What Works?: a Kenyan Argument for a Rights-Based Approach to Health
Dec 6th, 2008 by Rishi Manchanda

Hi all…for my first blog entry from the second annual Kenya Health Rights conference I’m beginning at the end..in other words, the best way to start to synthesize the vast amount of data and the number of powerful stories of health rights violations and opportunities presented over the last two days is to look back from the finish line…particularly because we ended with the most salient rationale for a rights-based approach to health…simply put, it works.
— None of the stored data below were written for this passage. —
(** * chesspy: a terminal and a desktop front-end over a chess rules library

    Shallow embedding of [chesspy.py] (the curses application) and of
    [chesspy_windows.py] (the pygame application), and the properties of the
    specification checked against it.

    The two programs own no chess logic.  Everything that the rules library,
    the UCI engine, the tablebase, the HTTP client and the socket do is taken
    through an interface ([ChessLib]) or as an input of the step that asks
    for it; the code between those calls is embedded as it is written. *)

From Stdlib Require Import ZArith NArith List Bool Lia String Ascii.
From Stdlib Require Import DecimalString.
From Stdlib Require Import Floats.SpecFloat.
From stdpp Require Import gmap.
Import ListNotations.

Local Open Scope Z_scope.

(** ** The Python values the programs handle *)

Module Py.

(** A [str] is a sequence of Unicode code points. *)
Definition pychar := N.
Definition pystr := list pychar.

(** [bytes] as received from a socket. *)
Definition pybytes := list N.

(** The exception classes that reach the handlers of the two programs.  All
    of them derive from [Exception]; [SystemExit] (raised by [sys.exit]) does
    not, and is an outcome of the loops that call it, not a value of this
    type. *)
Inductive exn_class :=
| ValueError
| IndexError
| KeyError
| TypeError
| AttributeError
| ZeroDivisionError
| OverflowError
| UnicodeDecodeError
| OSError
| EngineError
| OtherError.
(** The removal pass of an object group. *)
Lemma ObjectGroup_evict_all keys g b P :
  layer_sprites (og_base g) = Some P -> NoDup keys ->
  (forall k, k ∈ keys -> is_Some (P !! k)) ->
  exists g' b' r,
    for_each ObjectGroup_evict keys (g, b) = Some (g', b', r) /\
    creations b' = creations b /\
    (forall s, SpriteDelete s ∈ b' ->
               SpriteDelete s ∈ b \/ exists k, k ∈ keys /\ P !! k = Some (Some s)) /\
    og_static g' = og_static g /\ og_h g' = og_h g /\
    ((forall k, k ∈ keys -> P !! k <> Some None) ->
       r = Ok tt /\
       exists P', layer_sprites (og_base g') = Some P' /\
                  forall k, P' !! k = if decide (k ∈ keys) then None else P !! k) /\
    ((exists k, k ∈ keys /\ P !! k = Some None) -> r = Raise AttributeError).
Proof.
  revert g b P. induction keys as [|key keys IH]; intros g b P HP Hnd Hin.
  - exists g, b, (Ok tt). cbn [for_each]. split; [reflexivity|]. split; [reflexivity|].
    split; [auto|]. split; [reflexivity|]. split; [reflexivity|]. split.
    + intros _. split; [reflexivity|]. exists P. split; [exact HP|].
      intros k. rewrite decide_False; [reflexivity|]. intros Hk. inversion Hk.
    + intros (k & Hk & _). inversion Hk.
  - apply NoDup_cons in Hnd as [Hnotin Hnd].
    destruct (Hin key ltac:(left)) as [o Ho].
    cbn [for_each]. unfold ObjectGroup_evict at 1. rewrite HP, Ho.
    destruct o as [s0|].
    + set (g1 := with_base g (with_sprites (og_base g) (delete key P))).
      destruct (IH g1 (Sprite_delete b s0) (delete key P) eq_refl Hnd)
        as (g' & b' & r & E & Hcr & Hdel & Hst & Hh & Hok & Hraise).
      { intros k Hk. rewrite lookup_delete_ne by (intros <-; contradiction).
        apply Hin. right. exact Hk. }
      assert (Hrest : forall k, k ∈ keys -> delete key P !! k = P !! k).
      { intros k Hk. apply lookup_delete_ne. intros <-. contradiction. }
      exists g', b', r. split; [exact E|].
      split; [rewrite Hcr; apply creations_delete|].
      split; [|split; [exact Hst|split; [exact Hh|split]]].
      * intros s Hs. destruct (Hdel s Hs) as [Hb|(k & Hk & Hlk)].
        -- unfold Sprite_delete in Hb. apply elem_of_app in Hb as [Hb|Hb]; [left; exact Hb|].
           apply list_elem_of_singleton in Hb. injection Hb as ->.
           right. exists key. split; [left|exact Ho].
        -- right. exists k. split; [right; exact Hk|]. rewrite <- Hrest by exact Hk. exact Hlk.
      * intros Hnone. destruct Hok as (-> & P' & HP' & Hlk).
        { intros k Hk. rewrite Hrest by exact Hk. apply Hnone. right. exact Hk. }
        split; [reflexivity|]. exists P'. split; [exact HP'|].
        intros k. rewrite Hlk.
        destruct (decide (k ∈ key :: keys)) as [Hk1|Hk1], (decide (k ∈ keys)) as [Hk2|Hk2];
          try reflexivity.
        -- apply elem_of_cons in Hk1 as [->|Hk1]; [|contradiction]. apply lookup_delete_eq.
        -- exfalso. apply Hk1. right. exact Hk2.
        -- apply lookup_delete_ne. intros <-. apply Hk1. left.
      * intros (k & [->|Hk]%elem_of_cons & Hlk); [congruence|].
        apply Hraise. exists k. split; [exact Hk|]. rewrite Hrest by exact Hk. exact Hlk.
    + eexists _, b, _. split; [reflexivity|]. split; [reflexivity|]. split; [auto|].
      split; [reflexivity|]. split; [reflexivity|]. split.
      * intros Hnone. exfalso. apply (Hnone key); [left|exact Ho].
      * reflexivity.
Qed.

Lemma ObjectGroup_unused_keys (m : Map) (x y w h : Z) (objs : list Obj)
    (P P1 : pool) (iu : gset (Z * Z)) :
  (forall c, c ∈ iu <-> c ∈ (∅ : gset (Z * Z)) \/ shown_at m x y w h objs c) ->
  (forall c, is_Some (P1 !! c) <-> is_Some (P !! c) \/ shown_at m x y w h objs c) ->
  forall k, k ∈ unused_keys P1 iu <-> is_Some (P !! k) /\ ~ shown_at m x y w h objs k.
Proof.
  intros Hiu Hdom k. unfold unused_keys.
  rewrite elem_of_elements, elem_of_difference, elem_of_dom, Hdom, Hiu.
  split.
  - intros [[Hk|Hk] Hno]; [|exfalso; auto]. split; [exact Hk|]. intros Hs. apply Hno. auto.
  - intros [Hk Hno]. split; [auto|]. intros [Hin|Hs]; [inversion Hin|auto].
Qed.

(** X17: on a visible object group [set_viewport] stores [h], writes an
    entry for every drawn coordinate and removes the others.  If no
    removed entry is [None] the call succeeds and the keys of the pool are
    exactly the coordinates of the drawn objects; if an entry to remove is
    [None], the call ends with an [AttributeError]. *)
Theorem ObjectGroup_set_viewport_pool (m : Map) (g : ObjectGroup) (b : Batch)
    (x y w h : Z) (P : pool) (grp : Z) :
  layer_sprites (og_base g) = Some P -> layer_group (og_base g) = Some grp ->
  ((forall c, P !! c = Some None -> shown_at m x y w h (og_objects g) c) ->
     exists g' b' P',
       ObjectGroup_set_viewport m x y w h (g, b) = Some (g', b', Ok tt) /\
       og_h g' = h /\ layer_sprites (og_base g') = Some P' /\
       forall c, is_Some (P' !! c) <-> shown_at m x y w h (og_objects g) c) /\
  ((exists c, P !! c = Some None /\ ~ shown_at m x y w h (og_objects g) c) ->
     exists g' b', ObjectGroup_set_viewport m x y w h (g, b) = Some (g', b', Raise AttributeError)).
Proof.
  intros HP Hg. unfold ObjectGroup_set_viewport.
  destruct (ObjectGroup_visit_all m x y w h (og_objects (with_h g h)) ∅ (with_h g h) b P grp
              HP Hg)
    as (iu & g1 & b1 & P1 & E1 & Hiu & Hst1 & Hh1 & HP1 & Hdom1 & Hkeep1 & _ & _).
  cbn [og_objects with_h] in Hiu, Hdom1, Hkeep1, E1. cbn [og_objects with_h].
  rewrite E1, HP1.
  pose proof (ObjectGroup_unused_keys m x y w h (og_objects g) P P1 iu Hiu Hdom1) as Hkeys.
  destruct (ObjectGroup_evict_all (unused_keys P1 iu) g1 b1 P1 HP1)
    as (g2 & b2 & r & E2 & _ & _ & Hst2 & Hh2 & Hok & Hraise).
  { apply NoDup_elements. }
  { intros k Hk. apply Hkeys in Hk as [Hk _]. apply Hdom1. auto. }
  rewrite E2. split.
  - intros Hnone. destruct Hok as (-> & P2 & HP2 & Hlk).
    { intros k Hk HkNone. apply Hkeys in Hk as [_ Hk]. apply Hk, Hnone.
      rewrite <- Hkeep1 by exact Hk. exact HkNone. }
    exists g2, b2, P2. split; [reflexivity|]. split; [rewrite Hh2, Hh1; reflexivity|].
    split; [exact HP2|]. intros c. rewrite Hlk.
    destruct (decide (c ∈ unused_keys P1 iu)) as [Hk|Hk].
    + apply Hkeys in Hk as [_ Hk]. split; [intros [? [=]]|contradiction].
    + rewrite Hkeys in Hk. rewrite Hdom1. split; [|auto].
      intros [Hs|Hs]; [|exact Hs].
      destruct (decide (c ∈ iu)) as [Hc|Hc].
      * apply Hiu in Hc as [Hc|Hc]; [inversion Hc|exact Hc].
      * exfalso. apply Hk. split; [exact Hs|]. intros Hsh. apply Hc, Hiu. auto.
  - intros (c & Hc & Hno). exists g2, b2. rewrite Hraise; [reflexivity|].
    exists c. split.
    + apply Hkeys. split; [rewrite Hc; eauto|exact Hno].
    + rewrite Hkeep1 by exact Hno. exact Hc.
Qed.

Lemma ObjectGroup_set_viewport_pool_witness :
  exists m g g' b' P',
    Sample.load Sample.world10 = Some m /\ Sample.object_group_at m 1 = Some g /\
    ObjectGroup_set_viewport m 0 0 64 64 (g, []) = Some (g', b', Ok tt) /\
    og_h g' = 64 /\ layer_sprites (og_base g') = Some P' /\ is_Some (P' !! (40, 40)).
Proof.
  destruct (Sample.load Sample.world10) as [m|] eqn:E; [|exfalso; eval_in E].
  destruct (Sample.object_group_at m 1) as [g|] eqn:Eg; [|exfalso; eval_in E; eval_in Eg].
  assert (Hg : layer_sprites (og_base g) = Some ∅ /\ layer_group (og_base g) = Some 1 /\
               og_objects g = [Sample.tile_object 2 40 40] /\ mdata m = Sample.world10).
  { clear -E Eg. eval_in E. eval_in Eg. repeat split. }
  destruct Hg as (HP & Hgrp & Hobjs & Hmd).
  destruct (ObjectGroup_set_viewport_pool m g [] 0 0 64 64 ∅ 1 HP Hgrp) as [Hok _].
  destruct Hok as (g' & b' & P' & Ec & Hh & HP' & Hkeys).
  { intros c Hc. rewrite lookup_empty in Hc. discriminate. }
  exists m, g, g', b', P'. repeat split; try assumption.
  apply Hkeys. rewrite Hobjs. exists (Sample.tile_object 2 40 40).
  split; [left|]. split; [|reflexivity].
  unfold shown_gid. rewrite Hmd. cbn. eauto.
Defined.

(** X18: every call of [set_viewport] on a visible object group creates a
    new sprite for each drawn object whose gid has a texture, whether or
    not a sprite was stored for it before, and deletes only sprites of
    coordinates that are no longer drawn: a sprite it overwrites is never
    deleted.  The objects and the indices stay as they were. *)
Theorem ObjectGroup_set_viewport_creates (m : Map) (g g' : ObjectGroup) (b b' : Batch)
    (x y w h : Z) (P : pool) (r : result unit) :
  layer_sprites (og_base g) = Some P -> is_Some (layer_group (og_base g)) ->
  ObjectGroup_set_viewport m x y w h (g, b) = Some (g', b', r) ->
  creations b' = (creations b + length (List.filter (textured m x y w h) (og_objects g)))%nat /\
  (forall s, SpriteDelete s ∈ b' ->
     SpriteDelete s ∈ b \/
     exists c, P !! c = Some (Some s) /\ ~ shown_at m x y w h (og_objects g) c) /\
  og_static g' = og_static g.
Proof.
  intros HP [grp Hg]. unfold ObjectGroup_set_viewport.
  destruct (ObjectGroup_visit_all m x y w h (og_objects (with_h g h)) ∅ (with_h g h) b P grp
              HP Hg)
    as (iu & g1 & b1 & P1 & E1 & Hiu & Hst1 & Hh1 & HP1 & Hdom1 & Hkeep1 & Hcr1 & Hdel1).
  cbn [og_objects with_h] in Hiu, Hdom1, Hkeep1, E1, Hcr1. cbn [og_objects with_h].
  rewrite E1, HP1.
  pose proof (ObjectGroup_unused_keys m x y w h (og_objects g) P P1 iu Hiu Hdom1) as Hkeys.
  destruct (ObjectGroup_evict_all (unused_keys P1 iu) g1 b1 P1 HP1)
    as (g2 & b2 & r2 & E2 & Hcr2 & Hdel2 & Hst2 & _).
  { apply NoDup_elements. }
  { intros k Hk. apply Hkeys in Hk as [Hk _]. apply Hdom1. auto. }
  rewrite E2. intros [= <- <- <-].
  split; [rewrite Hcr2, Hcr1; reflexivity|]. split.
  - intros s Hs. destruct (Hdel2 s Hs) as [Hb|(k & Hk & Hlk)]; [left; apply Hdel1, Hb|].
    right. exists k. apply Hkeys in Hk as [_ Hk]. split; [|exact Hk].
    rewrite <- Hkeep1 by exact Hk. exact Hlk.
  - rewrite Hst2, Hst1. reflexivity.
Qed.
Anand Grover, the new UN Special Rapporteur on the Right to Health and a prominent lawyer and health rights leader in India, ended the conference by walking attendees through this results-based rationale for health rights. As Grover laid it out, whether you’re a health worker and/or citizen of Kenya or India (or, for that matter, the US), it turns out that we’ve already got waves of evidence that reveal the ineffectiveness and inefficiencies of non-rights based health systems.
Example: health system financing…During the conference, for instance, we learned that more than half of all Kenyans pay for health care out-of- pocket. In a country where 56% of Kenyans live on less than $2 a day, the lack of a health financing system based on principles of equity, access, and affordability has direct visceral consequences for a population that already live on the margin. Got asthma?…cough up the money for your life-saving preventive and curative treatments. Break your leg? Expect a crippling assault on your life’s savings and your kids’ chances to eat. Without a rational health financing system, the default is a out-of-pocket system that penalizes the poor and helps to exacerbate rather than address illness and inequity. The absence of rights, speaker after speaker powerfully voiced, equals the absence of health .
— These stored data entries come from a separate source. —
(** [sub in s] *)
Fixpoint contains (sub s : string) : bool :=
  String.prefix sub s ||
  match s with
  | EmptyString => false
  | String _ s' => contains sub s'
  end.

(** [s.replace("", new)]: [new] before every character and at the end. *)
Fixpoint interleave (new s : string) : string :=
  match s with
  | EmptyString => new
  | String c s' => new ++ String c (interleave new s')
  end.

(** Left-to-right scan of [s.replace(old, new)] for a non-empty [old];
    [skip] counts the characters of a match still to be dropped. *)
Fixpoint replace_from (skip : nat) (old new s : string) : string :=
  match s with
  | EmptyString => EmptyString
  | String c s' =>
      match skip with
      | S n => replace_from n old new s'
      | O =>
          if String.prefix old s
          then new ++ replace_from (String.length old - 1)%nat old new s'
          else String c (replace_from 0 old new s')
      end
  end.

(** [s.replace(old, new)] *)
Definition replace (old new s : string) : string :=
  match old with
  | EmptyString => interleave new s
  | _ => replace_from 0 old new s
  end.

(** A transcription is a sequence of Unicode code points. *)
Definition text : Type := list N.

(** [str.isspace] on one code point. *)
Definition isspace (c : N) : bool :=
  ((9 <=? c) && (c <=? 13) ||
   (28 <=? c) && (c <=? 32) ||
   (c =? 133) || (c =? 160) || (c =? 5760) ||
   (8192 <=? c) && (c <=? 8202) ||
   (c =? 8232) || (c =? 8233) || (c =? 8239) || (c =? 8287) ||
   (c =? 12288))%N.

Fixpoint lstrip (s : text) : text :=
  match s with
  | c :: s' => if isspace c then lstrip s' else s
  | [] => []
  end.

Definition rstrip (s : text) : text := reverse (lstrip (reverse s)).

(** [s.strip()] *)
Definition strip (s : text) : text := lstrip (rstrip s).

End pystr.

(** ** [mlx.core] arrays *)

Module mx.

(** An array is its shape and its elements in row-major order; an element
    is kept as its raw bit pattern. *)
Record array : Type := { shape : list nat; data : list Z }.

Definition ndim (v : array) : nat := length (shape v).

Definition size_of (sh : list nat) : nat := foldr Nat.mul 1 sh.

(** Flat offset of a multi-index, and the multi-index of a flat offset. *)
Fixpoint ravel (sh idx : list nat) : nat :=
  match sh, idx with
  | d :: sh', i :: idx' => i * size_of sh' + ravel sh' idx'
  | _, _ => 0
  end.

Fixpoint unravel (sh : list nat) (n : nat) : list nat :=
  match sh with
  | [] => []
  | d :: sh' => (n / size_of sh') `mod` d :: unravel sh' (n `mod` size_of sh')
  end.

(** Exchange positions [i] and [j] of a list. *)
Definition swap {A} (i j : nat) (l : list A) : list A :=
  match l !! i, l !! j with
  | Some x, Some y => <[i := y]> (<[j := x]> l)
  | _, _ => l
  end.

(** [v.swapaxes(axis1, axis2)] for non-negative axes; an axis outside the
    array's dimensions raises. *)
Definition swapaxes (axis1 axis2 : nat) (v : array) : exn + array :=
  if ((axis1 <? ndim v) && (axis2 <? ndim v))%nat then
    let sh' := swap axis1 axis2 (shape v) in
    inr {| shape := sh';
           data := (fun n => nth (ravel (shape v) (swap axis1 axis2 (unravel sh' n)))
                                 (data v) 0%Z)
                   <$> seq 0 (length (data v)) |}
  else inl (Exception "[swapaxes] axis out of bounds").

End mx.

(** ** The parameter normalisation of [load_model] (lines 79-85) *)

Definition normalize_entry (kv : string * mx.array) : exn + (string * mx.array) :=
  let '(k, v) := kv in
  let k' := pystr.replace "embed_positions.weight" "positional_embedding" k in
  match (if pystr.contains "conv" k && (mx.ndim v =? 3)%nat
         then mx.swapaxes 1 2 v else inr v) with
  | inl e => inl e
  | inr v' => inr (k', v')
  end.

(** The list comprehension over [weights.items()]; the first entry that
    raises aborts it. *)
Fixpoint normalize_weights (items : list (string * mx.array))
  : exn + list (string * mx.array) :=
  match items with
  | [] => inr []
  | kv :: rest =>
      match normalize_entry kv with
      | inl e => inl e
      | inr kv' =>
          match normalize_weights rest with
          | inl e => inl e
          | inr out => inr (kv' :: out)
          end
      end
  end.

(** ** [round(x, 2)]

    Timestamps are kept as exact rationals; [round] goes to the nearest
    multiple of 1/100, ties to the even neighbour. *)

Definition round_half_even (x : Q) : Z :=
  let f := Qfloor x in
  match (x - inject_Z f ?= 1 # 2)%Q with
  | Lt => f
  | Gt => (f + 1)%Z
  | Eq => if Z.even f then f else (f + 1)%Z
  end.

Definition round2 (x : Q) : Q := (round_half_even (x * inject_Z 100) # 100)%Q.

(** ** The world outside the handler *)

Definition bytes : Type := list Byte.byte.

(** Directories and regular files (path to content). *)
Record FS : Type := { dirs : gset string; files : gmap string bytes }.

Definition path_join (a b : string) : string := a ++ "/" ++ b.

Definition config : Type := list (string * Z).

(** Modelled from the spec: the [Transcriber] class of [whisper_turbo.py] is
    not among the sources.  Section 6 gives its contract: a constructor taking
    a configuration mapping, raw parameter tensors loaded into it, and a
    callable entry point [infer(path, any_lang, quick) -> string].  An
    instance is the data it was built from; what its methods return or raise
    is given by [LoadEnv] and [Env]. *)
Record Transcriber : Type :=
  { cfg : config; params : list (string * mx.array); training : bool }.

(** What the calls made by one run of [load_model] do. *)
Record LoadEnv : Type := {
  mkdir_exn : option exn;
  snapshot_download : exn + (string * gmap string bytes);
  json_load : bytes -> exn + config;
  mx_load : bytes -> exn + list (string * mx.array);
  Transcriber_init_exn : config -> option exn;
  load_weights_exn : Transcriber -> list (string * mx.array) -> option exn;
  mx_eval_exn : Transcriber -> option exn
}.

Inductive level : Type := INFO | ERROR.

(** [logging.basicConfig(level=logging.ERROR)] *)
Definition root_level : level := ERROR.

Definition enabled_for (l : level) : bool :=
  match root_level, l with
  | ERROR, INFO => false
  | _, _ => true
  end.

(** External calls worth observing, in the order they happen. *)
Inductive call : Type :=
  | CallTime (t : Q)
  | CallWait
  | CallSnapshotDownload
  | CallExcepthook (e : exn)
  | CallMakedirs (p : string)
  | CallRead
  | CallNamedTemporaryFile (suffix : string)
  | CallWrite (p : string)
  | CallModel (path_audio : string) (any_lang quick : bool)
  | CallRemove (p : string).

(** The module's globals, the thread started at line 103 while it has not
    run yet, and the process's surroundings. *)
Record World : Type := {
  BASE_DIR : string;
  model : option Transcriber;
  model_loaded : bool;
  loader_thread : option LoadEnv;
  fs : FS;
  log : list (level * string);
  trace : list call
}.

Definition CACHE_DIR (w : World) : string :=
  path_join (path_join (BASE_DIR w) "data") ".whisper_cache".
Definition UPLOAD_DIR (w : World) : string :=
  path_join (path_join (BASE_DIR w) "data") "uploads".

Definition set_model (m : option Transcriber) (w : World) : World :=
  {| BASE_DIR := BASE_DIR w; model := m; model_loaded := model_loaded w;
     loader_thread := loader_thread w; fs := fs w; log := log w; trace := trace w |}.
Definition set_model_loaded (b : bool) (w : World) : World :=
  {| BASE_DIR := BASE_DIR w; model := model w; model_loaded := b;
     loader_thread := loader_thread w; fs := fs w; log := log w; trace := trace w |}.
Definition set_loader_thread (t : option LoadEnv) (w : World) : World :=
  {| BASE_DIR := BASE_DIR w; model := model w; model_loaded := model_loaded w;
     loader_thread := t; fs := fs w; log := log w; trace := trace w |}.
Definition set_fs (f : FS) (w : World) : World :=
  {| BASE_DIR := BASE_DIR w; model := model w; model_loaded := model_loaded w;
     loader_thread := loader_thread w; fs := f; log := log w; trace := trace w |}.
Definition add_log (l : level) (msg : string) (w : World) : World :=
  {| BASE_DIR := BASE_DIR w; model := model w; model_loaded := model_loaded w;
     loader_thread := loader_thread w; fs := fs w;
     log := if enabled_for l then log w ++ [(l, msg)] else log w; trace := trace w |}.
Definition add_call (c : call) (w : World) : World :=
  {| BASE_DIR := BASE_DIR w; model := model w; model_loaded := model_loaded w;
     loader_thread := loader_thread w; fs := fs w; log := log w;
     trace := trace w ++ [c] |}.

Definition set_dirs (d : gset string) (f : FS) : FS := {| dirs := d; files := files f |}.
Definition set_files (m : gmap string bytes) (f : FS) : FS :=
  {| dirs := dirs f; files := m |}.

(** ** Computations: state, exceptions, and a task that never resumes *)

Inductive outcome (A : Type) : Type :=
  | Return (a : A)
  | Raise (e : exn)
  | Blocked.
Arguments Return {A} a.
Arguments Raise {A} e.
Arguments Blocked {A}.

Definition M (S A : Type) : Type := S -> outcome A * S.

Definition ret {S A} (a : A) : M S A := fun s => (Return a, s).
Definition raise {S A} (e : exn) : M S A := fun s => (Raise e, s).
Definition bind {S A B} (m : M S A) (k : A -> M S B) : M S B :=
  fun s =>
    match m s with
    | (Return a, s') => k a s'
    | (Raise e, s') => (Raise e, s')
    | (Blocked, s') => (Blocked, s')
    end.
Definition gets {S A} (f : S -> A) : M S A := fun s => (Return (f s), s).
Definition modify {S} (f : S -> S) : M S unit := fun s => (Return tt, f s).
Definition of_result {S A} (r : exn + A) : M S A :=
  match r with inl e => raise e | inr a => ret a end.
Definition raise_if {S} (o : option exn) : M S unit :=
  match o with Some e => raise e | None => ret tt end.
What’s the alternative? In Kenya, it turns out the problem is not the absence of alternative health financing tools.. in fact, we heard a variety of local NGO leaders and health care workers debate the merits and drawbacks of several health financing options that exist in some form in Kenya already. We learned of the tax-financed supply-side system largely used to staff public facilities…we learned of a demand-side insurance schemes, including one known as the National Hospital Insurance Fund…we learned of innovative community-based health financing models tied to micro-credit enterprises (which, in its largest example, covers 200,000 people in one of Kenya’s provinces). we learned of the private for-profit insurance programs that differentially select (or cherry-pick) the healthiest patients by excluding others with pre-existing conditions (like HIV)…in fact, like in the US, Kenya has a dizzying fragmented collection of health financing options. and, like in the US, Kenyan patients, especially the most vulnerable, continue to fall through the cracks.
But, as Dr.Lukoye Atwoli and other rising leaders for health rights in Kenya voiced during the conference, the challenge before Kenyan health care workers and patients is to learn how to demand and help achieve long-sought and needed results for all Kenyans. With this results-oriented focus, health workers, patients, and advocates can cut through the noise of health financing options and ask, quite simply, what works?
So with a pragmatic eye to results, a few presenters over the last two days shared examples of what’s worked. In some parts of Kenya, for instance, certain communities have begun to implement a recent initiative by the Kenyan government to strengthen local village and district-level governance and management. While evaluations are underway, anecdotal evidence indicates that community engagement, a key driver of any rights-based approach to health, may be working. At the international level, we learned of countries that have successfully applied for and, in cases like Rwanda, invested Global Fund money in programs that enhance affordability, access, quality, and equity through rights-based health financing structures and health workforce development programs. And, not surprisingly, concrete improvements in health have followed.
For me, as a physician and health rights advocate in Los Angeles, the argument for a rights-based approach to health advanced here in Kenya is powerful precisely because of this focus on results. Regardless of personal or political beliefs or nationality, health workers who are committed to the best results for our patients are becoming increasingly aware that the way to results is through rights. And, if we agree that human rights are indivisible and interdependent, then so too are rights-based solutions. An advance in rights in one corner of the world bolsters efforts in another. As HERAF takes a step forward in health rights in Nairobi, I and other colleagues in Los Angeles and elsewhere look forward to walking with them. After all, it’s what works.